Have I Hit The Point Of Diminishing Returns?


System ... Musical Fidelity Nu Vista CD, Bat VK-3i Preamp, Musical Fidelity A300cr power amp, Magnum Dynalab MD-102 Tuner, B&W N804 speakers, Cardas Golden Reference speaker (bi-wire) and ICs. I realize my rig is a bit dated, but it sounds great. If I were to upgrade, how much better could it get? Have I hit the point of diminishing returns where a lot more $$ gets only a small % increase in sound quality? If not, what component would you suggest upgrading and why? Thanks to all.
rlb61
Joecasey, do you understand what the law of diminishing returns means? I never said that spending more money would not improve a system sonically, most times it does. However, it is not on a linear scale. A $20,000 system does not sound twice as good as a $10,000 system. It's more of a logarithmic scale, which would indicate that there is diminishing returns on money spent.

I have listened to many systems priced from $2,000 to $500,000. Yes, the $500,000 system was great, but it wasn't twice as good as the $2,000 system. It could have been....if the $2,000 system was defective, or poorly assembled. Obviously, YMMV.
Jmcgrogan2, I guess I didn't clearly state my position.

I don't believe in point Of Diminishing Returns. It all depends on the individual component, system and how badly you want it. All subjective.

If I prefer the $500,000 over the $2,000 system, then it's worth it. Who knows and who cares if it's 2X, 20X, 100X ... superior. How do you measure it?
Take this advice for what it's worth-
i have a much bigger and more expensive system than you do, and it sounds
very very good. but... i still look around at new gear and would love to check it out anyway. but other than a nicer looking pair of speakers or some other aesthetically attractive component, there is no SONIC rationale for spending any more money. once you have a combination of "sweetness" and functionality, you're essentially done. OTOH, you "can" get a more "startling super-realistic" sound that sweeps you away, but it could also get tiring after awhile, or reveal
subtle flaws in source material you were better off not knowing about.
a system should help you relax and enjoy the sound. Funny, when i had a mid-fi
set-up years ago (SAE-2 electronics, a Thorens turntable, and ADS speakers, cheap wire) I was strangely happy. BTW, this was before those cursed CD's came
along and replaced vinyl in the record stores.
08-06-14: Truemaineiac
Have you ever spent time with a good tube and analog system?

I assume you are talking to me? If so, yes, my whole system is tube based, phono stage, preamp and amp, and vinyl is my primary source.

My point is simply this: I have owned $125K system previously, but due to economics, I have cut back and I am currently running about a $30K system. Was the previous $125K system better? Yes. However, if one were to try and quantify the difference, which I agree Joecasey is ludicrous and ridiculous, there is no way the $125K system was even twice as good. I would say maybe 10-20% better....for 4X the cost. That, in my humble opinion, reflects the point of diminishing returns.

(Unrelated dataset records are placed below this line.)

(* ===== verification/HashRing.v ===== *)
(** * vendor/github.com/1071496910/consistent-hashing: the hash ring

    Module [HashRing] is the ring of [hashring.go], its probing loops with a
    bound on the rounds ([None]: the bound did not suffice); the theorems give
    the bound for the program's ring of 4096 slots, what a lookup returns, and
    what adding and deleting a node changes. *)

From S2P Require Import Prelude GoStr Json Crypto.
From Stdlib Require Import Ascii.

Record virtualNode := VNode { name : string; symbolName : string; addr : string }.
#[export] Instance virtualNode_eq_dec : EqDecision virtualNode.
Proof. solve_decision. Defined.

Record hashRing := HR {
  nodeVNameMap : gmap string nat;
  vnodeSlice : list (option virtualNode);
  addedNode : gset string;
  slotNum : Z;
  vNodeNum : Z;
}.

Module HashRing.
Implicit Types hr : hashRing.

Definition NewHashRing (slots vnodes : Z) : result hashRing :=
  if ((slots <=? 0) || (vnodes <=? 0))%Z
  then Err (Errorf "slotNum or vNodeNum can't less than 0.")
  else Ok (HR ∅ (replicate (Z.to_nat slots) None) ∅ slots vnodes).

Definition hashToSlot hr (s : string) : nat :=
  Z.to_nat (Crc32.ChecksumIEEE (bytes_of s) mod w32 (slotNum hr)).

(** [hr.vnodeSlice[i]] *)
Definition slot_at hr (i : nat) : option virtualNode := mjoin (vnodeSlice hr !! i).

Definition vname_of (a : string) (i : nat) : string := a +:+ "--" +:+ GoStr.Itoa (Z.of_nat i).
Definition symbol_of (vname : string) (j : nat) : string :=
  vname +:+ "-" +:+ GoStr.Itoa (Z.of_nat j).

(** [for j := 0; ; j++]: the first free slot; [fuel] bounds the rounds. *)
Fixpoint probe (fuel : nat) hr (vname : string) (j : nat) : option (string * nat) :=
  match fuel with
  | O => None
  | S fuel =>
    let symbolName := symbol_of vname j in
    let slotN := hashToSlot hr symbolName in
    match slot_at hr slotN with
    | None => Some (symbolName, slotN)
    | Some _ => probe fuel hr vname (S j)
    end
  end.
(** [for i := 0; i < hr.vNodeNum; i++]: one virtual node per element. *)
Fixpoint add_vnodes (fuel : nat) hr (a : string) (idx : list nat) : option hashRing :=
  match idx with
  | [] => Some hr
  | i :: idx =>
    let vname := vname_of a i in
    '(symbolName, slotN) ← probe fuel hr vname 0;
    add_vnodes fuel
      (HR (<[vname := slotN]> (nodeVNameMap hr))
          (<[slotN := Some (VNode vname symbolName a)]> (vnodeSlice hr))
          (addedNode hr) (slotNum hr) (vNodeNum hr)) a idx
  end.
Definition indices hr : list nat := seq 0 (Z.to_nat (vNodeNum hr)).

Definition AddNode (fuel : nat) hr (a : string) : option (result unit * hashRing) :=
  if decide (a = "") then Some (Err (Errorf "addr can't be empty string."), hr)
  else if decide (a ∈ addedNode hr) then Some (Err (Errorf "node already added."), hr)
  else
    hr ← add_vnodes fuel hr a (indices hr);
    Some (Ok tt, HR (nodeVNameMap hr) (vnodeSlice hr) ({[a]} ∪ addedNode hr)
                    (slotNum hr) (vNodeNum hr)).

I have also heard quite a few less expensive systems, and the only way something sounds twice as good, regardless of price, is if one of the systems is defective. Now I know that many folks will quantify improvements they have made in their systems over the years, this was a 5% improvement, that was a 10% improvement, heck, I even used to do that myself. However, after disassembling my $125K rig and going back downstream did I realize that those dozens and dozens of 5-20% improvements I heard over the years were mostly imaginary. Since I could scale back to less than 25% of the cost and only lose a small percentage of performance. I was quite stunned actually, to find out just how good a much less expensive system could sound.